__Prompt__: Scan the data. Collect each line that contains the word "eligible".

__Extracted information__:
(* ===== verification/Readers.v ===== *)
(** * Readers of a memory store (internal/core/memory.go)

    A consumer's cursor, its snapshots and its deltas: the first page of a store and of a reader
    that fell behind the floor comes from a frozen snapshot, every later one is a run of the
    stream.  A sync moves no cursor; an acknowledgement moves it over what was issued.  The
    operations hold the lock of memory operations; [clock] gives the readings of the clock in one
    call. *)

From S2P Require Import Prelude GoString GoFloat Schema Sql Label Fixture Storage Names Messages Cycles Participants Leases WorkViews MemoryLimits MemoryExpiry WorkItems Works Library LibraryDecisions Notes.
Open Scope Z_scope.

Section readers.
Context `{SHA : Sha256}.
(** The JSON text of a float64; the JSON of a library decision *)
Variable json_float : float → string.
Variable json_library : string → option string.
Variable l : memoryLimits.
Local Abbreviation write_ := (memoryWrite json_float json_library l).

(** The caller, the time of its guard, the sweeps of its writes and the engine's answers *)
Record Call := mkCall { cl_m : MemoryCaller; cl_fresh : string; cl_now : Z; cl_sweep : Sweep; cl_retry : nat → Sweep; cl_engine : nat → Engine }.
Definition caller_of (c : Call) : Caller := mkCaller (guard_of (cl_m c)) (cl_now c) (cl_fresh c).
(** [memoryProgress]; the [n]th write of a call *)
Definition memoryProgress (c : Call) (n : nat) (clock : float) (body : tx unit) (st : Store) : result error unit * Store :=
  write_ (mc_Repository (cl_m c)) (caller_of c) control 0 0 false 0 None clock (cl_retry c n) (cl_engine c n) body st.
Definition next {A B} (answer : result error A * Store) (k : A → Store → result error B * Store) : result error B * Store :=
  match answer with (Ok a, st) => k a st | (Err e, st) => (Err e, st) end.

(** ** Registration *)

Definition cursor_of (m : MemoryCaller) (s : State) : option CursorRow := memory_cursors s !! (mc_Repository m, mc_Consumer m).
Definition fresh_cursor (now : float) : CursorRow := mkCursorRow 0 0 None false false now "".
Definition insert_cursor (m : MemoryCaller) (now : float) : tx unit :=
  modify (λ s, match cursor_of m s with
               | Some _ => s
               | None => s <| memory_cursors := <[(mc_Repository m, mc_Consumer m) := fresh_cursor now]> (memory_cursors s) |>
               end).
(** [register] *)
Definition register (c : Call) (clock : nat → float) (st : Store) : result error CursorRow * Store :=
  let m := cl_m c in
  match cursor_of m (tables st) with
  | Some cu => (Ok cu, st)
  | None =>
      if bool_decide (is_Some (memory_retired (tables st) !! (mc_Repository m, mc_Consumer m))) then (Err (Refusal "consumer_retired"), st)
      else
        let u := usage json_float (mc_Repository m) (tables st) in
        if (l_consumers l <=? u_Consumers u) || (l_consumers l + l_retired l <=? u_Consumers u + u_Retired u) then (Err (Refusal "capacity"), st)
        else next (write_ (mc_Repository m) (caller_of c) ordinary (2 * (len (mc_Consumer m) + 64) + len (nativeActor m)) 0 false 0 None (clock 3%nat)
                     (cl_retry c 0%nat) (cl_engine c 0%nat) (insert_cursor m (clock 2%nat)) st)
               (λ _ st1, (Ok (default (mkCursorRow 0 0 None false false (of_int 0) "") (cursor_of m (tables st1))), st1))
  end.
(** [touch]: the time of the reader and, for a session of the repository, its actor *)
Definition actor_session (now : Z) (m : MemoryCaller) (s : State) : bool :=
  validKey (Family (mc_Native m)) (ID (mc_Native m)) && seqb (Family (mc_Native m)) (mc_Family m) &&
  match sessions s !! mc_Native m with Some r => seqb (s_repository r) (mc_Repository m) && (s_retired_at r =? 0) && (now <? s_expires_at r) | None => false end.
Definition touchTx (m : MemoryCaller) (now : Z) (clock : float) : tx unit :=
  _ ← update_cursor (mc_Repository m) (mc_Consumer m) (λ c, c <| cu_updated := clock |>);
  eligible ← gets (actor_session now m);
  when eligible (update_cursor (mc_Repository m) (mc_Consumer m) (λ c, c <| cu_actor := nativeActor m |>)).
Definition touch (c : Call) (clock : nat → float) (st : Store) : result error unit * Store :=
  memoryProgress c 1 (clock 5%nat) (touchTx (cl_m c) (cl_now c) (clock 4%nat)) st.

__Solution to the exercise__:
  eligible ← gets (actor_session now m);
  when eligible (update_cursor (mc_Repository m) (mc_Consumer m) (λ c, c <| cu_actor := nativeActor m |>)).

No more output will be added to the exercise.